_EXERCISE DESCRIPTION_: Find each line below containing the word "order" and copy it.

_SUPPLIED INFORMATION_:
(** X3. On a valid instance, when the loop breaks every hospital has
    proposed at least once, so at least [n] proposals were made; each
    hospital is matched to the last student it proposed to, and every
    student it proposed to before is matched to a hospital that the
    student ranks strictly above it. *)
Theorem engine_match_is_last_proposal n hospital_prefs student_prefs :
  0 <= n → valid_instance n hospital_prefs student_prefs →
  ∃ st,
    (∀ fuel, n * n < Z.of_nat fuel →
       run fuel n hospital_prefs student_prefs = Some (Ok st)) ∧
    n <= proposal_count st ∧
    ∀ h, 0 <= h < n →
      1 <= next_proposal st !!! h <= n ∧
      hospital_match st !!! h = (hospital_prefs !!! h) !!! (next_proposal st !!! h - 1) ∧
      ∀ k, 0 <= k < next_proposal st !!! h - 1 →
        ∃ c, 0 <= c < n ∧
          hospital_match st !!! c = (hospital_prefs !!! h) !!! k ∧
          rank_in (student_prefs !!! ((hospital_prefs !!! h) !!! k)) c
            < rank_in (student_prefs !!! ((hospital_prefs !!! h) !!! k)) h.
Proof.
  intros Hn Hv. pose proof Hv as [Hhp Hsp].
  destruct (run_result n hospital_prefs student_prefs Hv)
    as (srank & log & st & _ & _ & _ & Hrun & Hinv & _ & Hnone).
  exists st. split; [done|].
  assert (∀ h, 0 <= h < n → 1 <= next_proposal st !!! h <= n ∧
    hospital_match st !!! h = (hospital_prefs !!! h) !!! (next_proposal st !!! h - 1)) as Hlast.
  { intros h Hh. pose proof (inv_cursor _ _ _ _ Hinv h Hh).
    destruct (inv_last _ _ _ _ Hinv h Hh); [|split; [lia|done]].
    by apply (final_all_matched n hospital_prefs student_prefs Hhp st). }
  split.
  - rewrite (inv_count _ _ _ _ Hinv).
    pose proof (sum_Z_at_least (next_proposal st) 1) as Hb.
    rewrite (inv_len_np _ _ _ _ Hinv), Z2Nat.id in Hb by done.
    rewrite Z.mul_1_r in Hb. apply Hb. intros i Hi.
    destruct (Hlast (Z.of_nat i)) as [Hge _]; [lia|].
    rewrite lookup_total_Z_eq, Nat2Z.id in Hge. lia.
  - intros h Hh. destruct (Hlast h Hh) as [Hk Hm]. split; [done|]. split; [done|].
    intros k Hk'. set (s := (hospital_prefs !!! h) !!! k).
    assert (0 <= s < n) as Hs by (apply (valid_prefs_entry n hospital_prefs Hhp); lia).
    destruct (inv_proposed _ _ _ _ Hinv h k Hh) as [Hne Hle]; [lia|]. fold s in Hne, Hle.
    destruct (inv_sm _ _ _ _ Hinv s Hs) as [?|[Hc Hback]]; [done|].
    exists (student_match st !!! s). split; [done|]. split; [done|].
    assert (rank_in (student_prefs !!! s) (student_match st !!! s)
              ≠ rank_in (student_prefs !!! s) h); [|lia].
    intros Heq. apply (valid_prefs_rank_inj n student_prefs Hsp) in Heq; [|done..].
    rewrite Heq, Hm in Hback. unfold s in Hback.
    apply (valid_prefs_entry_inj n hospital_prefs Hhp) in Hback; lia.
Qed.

---

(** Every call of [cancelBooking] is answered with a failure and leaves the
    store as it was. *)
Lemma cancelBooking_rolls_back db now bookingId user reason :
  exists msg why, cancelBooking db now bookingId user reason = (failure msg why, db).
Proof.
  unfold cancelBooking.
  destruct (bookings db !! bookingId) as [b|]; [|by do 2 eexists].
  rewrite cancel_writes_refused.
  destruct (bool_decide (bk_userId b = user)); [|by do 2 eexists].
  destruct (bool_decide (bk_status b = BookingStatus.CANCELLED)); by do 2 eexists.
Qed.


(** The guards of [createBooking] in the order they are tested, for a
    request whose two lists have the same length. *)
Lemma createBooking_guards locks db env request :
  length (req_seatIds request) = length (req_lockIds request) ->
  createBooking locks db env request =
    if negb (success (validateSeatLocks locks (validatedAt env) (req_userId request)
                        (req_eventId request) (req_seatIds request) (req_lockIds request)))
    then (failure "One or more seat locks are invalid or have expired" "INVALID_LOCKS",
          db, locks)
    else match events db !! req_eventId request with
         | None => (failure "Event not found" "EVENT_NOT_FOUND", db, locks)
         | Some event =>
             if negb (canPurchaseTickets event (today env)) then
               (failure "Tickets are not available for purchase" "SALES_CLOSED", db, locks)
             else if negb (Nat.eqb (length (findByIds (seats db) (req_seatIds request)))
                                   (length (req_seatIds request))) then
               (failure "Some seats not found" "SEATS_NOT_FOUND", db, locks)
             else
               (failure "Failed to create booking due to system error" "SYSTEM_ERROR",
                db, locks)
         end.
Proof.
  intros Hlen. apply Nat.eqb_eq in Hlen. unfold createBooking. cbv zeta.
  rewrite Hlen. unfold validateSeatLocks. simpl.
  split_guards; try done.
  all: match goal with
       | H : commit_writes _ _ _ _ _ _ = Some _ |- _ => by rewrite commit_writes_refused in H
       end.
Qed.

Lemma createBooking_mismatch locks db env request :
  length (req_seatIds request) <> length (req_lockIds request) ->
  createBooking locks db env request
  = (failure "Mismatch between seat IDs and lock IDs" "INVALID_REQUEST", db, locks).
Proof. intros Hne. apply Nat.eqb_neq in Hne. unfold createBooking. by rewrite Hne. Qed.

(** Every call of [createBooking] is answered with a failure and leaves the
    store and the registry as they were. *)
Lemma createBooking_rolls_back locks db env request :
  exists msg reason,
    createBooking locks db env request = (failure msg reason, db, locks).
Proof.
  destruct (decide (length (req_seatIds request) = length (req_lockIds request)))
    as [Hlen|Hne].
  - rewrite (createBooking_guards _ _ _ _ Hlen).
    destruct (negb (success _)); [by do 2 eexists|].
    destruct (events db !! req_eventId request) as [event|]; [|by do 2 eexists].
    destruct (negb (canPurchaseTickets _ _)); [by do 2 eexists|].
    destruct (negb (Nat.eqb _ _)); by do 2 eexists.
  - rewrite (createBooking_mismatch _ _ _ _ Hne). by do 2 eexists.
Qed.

...

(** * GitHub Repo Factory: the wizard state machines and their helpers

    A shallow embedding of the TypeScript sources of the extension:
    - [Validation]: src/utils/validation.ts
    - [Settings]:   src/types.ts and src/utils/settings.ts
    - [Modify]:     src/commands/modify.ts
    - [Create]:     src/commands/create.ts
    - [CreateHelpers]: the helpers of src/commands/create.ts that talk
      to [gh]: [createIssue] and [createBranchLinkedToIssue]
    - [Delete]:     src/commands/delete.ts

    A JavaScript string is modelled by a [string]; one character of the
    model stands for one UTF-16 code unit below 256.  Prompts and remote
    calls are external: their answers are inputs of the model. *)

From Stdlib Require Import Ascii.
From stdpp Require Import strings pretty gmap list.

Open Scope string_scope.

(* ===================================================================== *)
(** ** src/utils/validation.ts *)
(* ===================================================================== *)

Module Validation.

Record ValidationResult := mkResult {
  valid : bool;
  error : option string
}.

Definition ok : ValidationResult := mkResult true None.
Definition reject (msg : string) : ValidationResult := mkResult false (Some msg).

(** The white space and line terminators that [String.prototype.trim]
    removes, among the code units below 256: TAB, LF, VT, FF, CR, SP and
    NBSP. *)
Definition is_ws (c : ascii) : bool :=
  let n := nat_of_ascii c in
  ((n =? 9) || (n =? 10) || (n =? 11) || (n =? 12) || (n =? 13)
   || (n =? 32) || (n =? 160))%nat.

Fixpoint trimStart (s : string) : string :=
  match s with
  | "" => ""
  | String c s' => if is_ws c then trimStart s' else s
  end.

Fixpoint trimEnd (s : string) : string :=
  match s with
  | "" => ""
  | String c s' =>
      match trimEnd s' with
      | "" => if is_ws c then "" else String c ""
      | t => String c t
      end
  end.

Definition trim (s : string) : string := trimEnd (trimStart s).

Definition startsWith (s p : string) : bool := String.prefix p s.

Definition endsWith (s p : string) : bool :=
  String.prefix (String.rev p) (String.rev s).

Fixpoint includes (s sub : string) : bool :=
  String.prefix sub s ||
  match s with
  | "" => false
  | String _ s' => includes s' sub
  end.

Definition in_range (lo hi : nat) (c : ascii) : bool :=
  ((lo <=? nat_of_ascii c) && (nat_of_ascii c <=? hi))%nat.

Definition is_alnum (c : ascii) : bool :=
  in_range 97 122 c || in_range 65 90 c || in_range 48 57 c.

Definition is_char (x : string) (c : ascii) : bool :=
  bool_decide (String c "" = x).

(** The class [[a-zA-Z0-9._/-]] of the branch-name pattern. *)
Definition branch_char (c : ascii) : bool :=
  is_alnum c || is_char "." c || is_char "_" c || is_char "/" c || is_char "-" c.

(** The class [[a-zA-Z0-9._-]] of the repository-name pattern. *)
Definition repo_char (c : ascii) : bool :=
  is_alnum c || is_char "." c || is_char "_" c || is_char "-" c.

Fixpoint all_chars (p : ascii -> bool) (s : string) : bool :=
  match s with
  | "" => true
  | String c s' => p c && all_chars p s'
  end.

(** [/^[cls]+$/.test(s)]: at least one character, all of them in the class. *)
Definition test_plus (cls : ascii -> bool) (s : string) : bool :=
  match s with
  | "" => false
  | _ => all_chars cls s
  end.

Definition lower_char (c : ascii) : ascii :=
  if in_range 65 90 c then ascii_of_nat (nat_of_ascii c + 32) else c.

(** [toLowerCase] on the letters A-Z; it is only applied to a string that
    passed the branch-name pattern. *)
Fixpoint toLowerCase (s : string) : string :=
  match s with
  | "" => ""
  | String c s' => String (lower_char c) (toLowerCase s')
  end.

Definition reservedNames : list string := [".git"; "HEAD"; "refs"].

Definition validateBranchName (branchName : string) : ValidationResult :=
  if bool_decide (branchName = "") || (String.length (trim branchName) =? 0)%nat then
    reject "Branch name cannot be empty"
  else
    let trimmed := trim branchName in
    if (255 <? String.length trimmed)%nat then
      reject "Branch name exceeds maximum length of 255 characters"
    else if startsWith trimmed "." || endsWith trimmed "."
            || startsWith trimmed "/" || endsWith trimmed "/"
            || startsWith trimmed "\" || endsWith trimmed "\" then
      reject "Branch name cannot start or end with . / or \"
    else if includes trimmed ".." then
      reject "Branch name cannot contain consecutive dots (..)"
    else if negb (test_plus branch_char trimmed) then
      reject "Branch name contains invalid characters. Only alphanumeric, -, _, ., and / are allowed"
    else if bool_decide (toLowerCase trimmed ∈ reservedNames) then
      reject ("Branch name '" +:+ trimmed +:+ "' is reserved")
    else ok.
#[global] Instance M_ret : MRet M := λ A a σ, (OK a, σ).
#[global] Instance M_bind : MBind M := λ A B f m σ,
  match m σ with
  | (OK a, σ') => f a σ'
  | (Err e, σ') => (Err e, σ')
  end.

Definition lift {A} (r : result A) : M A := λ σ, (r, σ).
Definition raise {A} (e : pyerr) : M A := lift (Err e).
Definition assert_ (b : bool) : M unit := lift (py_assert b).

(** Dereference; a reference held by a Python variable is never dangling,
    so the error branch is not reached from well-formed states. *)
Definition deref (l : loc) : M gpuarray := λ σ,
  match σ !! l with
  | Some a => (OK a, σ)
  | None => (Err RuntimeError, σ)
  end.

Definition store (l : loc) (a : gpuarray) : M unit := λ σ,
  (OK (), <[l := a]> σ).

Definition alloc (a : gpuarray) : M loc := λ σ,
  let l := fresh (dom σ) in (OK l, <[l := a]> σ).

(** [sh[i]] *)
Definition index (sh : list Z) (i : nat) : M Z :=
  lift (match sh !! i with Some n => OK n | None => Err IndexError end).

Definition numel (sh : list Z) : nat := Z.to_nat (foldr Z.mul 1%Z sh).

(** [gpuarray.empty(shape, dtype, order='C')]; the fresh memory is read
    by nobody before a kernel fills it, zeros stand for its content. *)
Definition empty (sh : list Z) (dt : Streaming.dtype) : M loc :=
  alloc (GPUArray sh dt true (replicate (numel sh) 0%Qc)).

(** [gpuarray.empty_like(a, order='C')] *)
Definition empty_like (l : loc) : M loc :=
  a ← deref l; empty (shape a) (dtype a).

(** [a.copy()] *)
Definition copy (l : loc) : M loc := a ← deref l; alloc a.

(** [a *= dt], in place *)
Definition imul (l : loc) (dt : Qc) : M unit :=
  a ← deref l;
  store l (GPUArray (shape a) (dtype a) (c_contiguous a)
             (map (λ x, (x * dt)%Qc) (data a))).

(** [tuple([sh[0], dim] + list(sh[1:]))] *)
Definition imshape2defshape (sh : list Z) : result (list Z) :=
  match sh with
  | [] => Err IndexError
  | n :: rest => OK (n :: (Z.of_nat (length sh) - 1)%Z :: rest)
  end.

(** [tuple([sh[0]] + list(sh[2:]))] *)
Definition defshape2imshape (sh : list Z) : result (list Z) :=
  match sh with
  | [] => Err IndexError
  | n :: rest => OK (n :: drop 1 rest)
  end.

_SOLUTION BELOW_:
(** The guards of [createBooking] in the order they are tested, for a
(** [gpuarray.empty(shape, dtype, order='C')]; the fresh memory is read
(** [gpuarray.empty_like(a, order='C')] *)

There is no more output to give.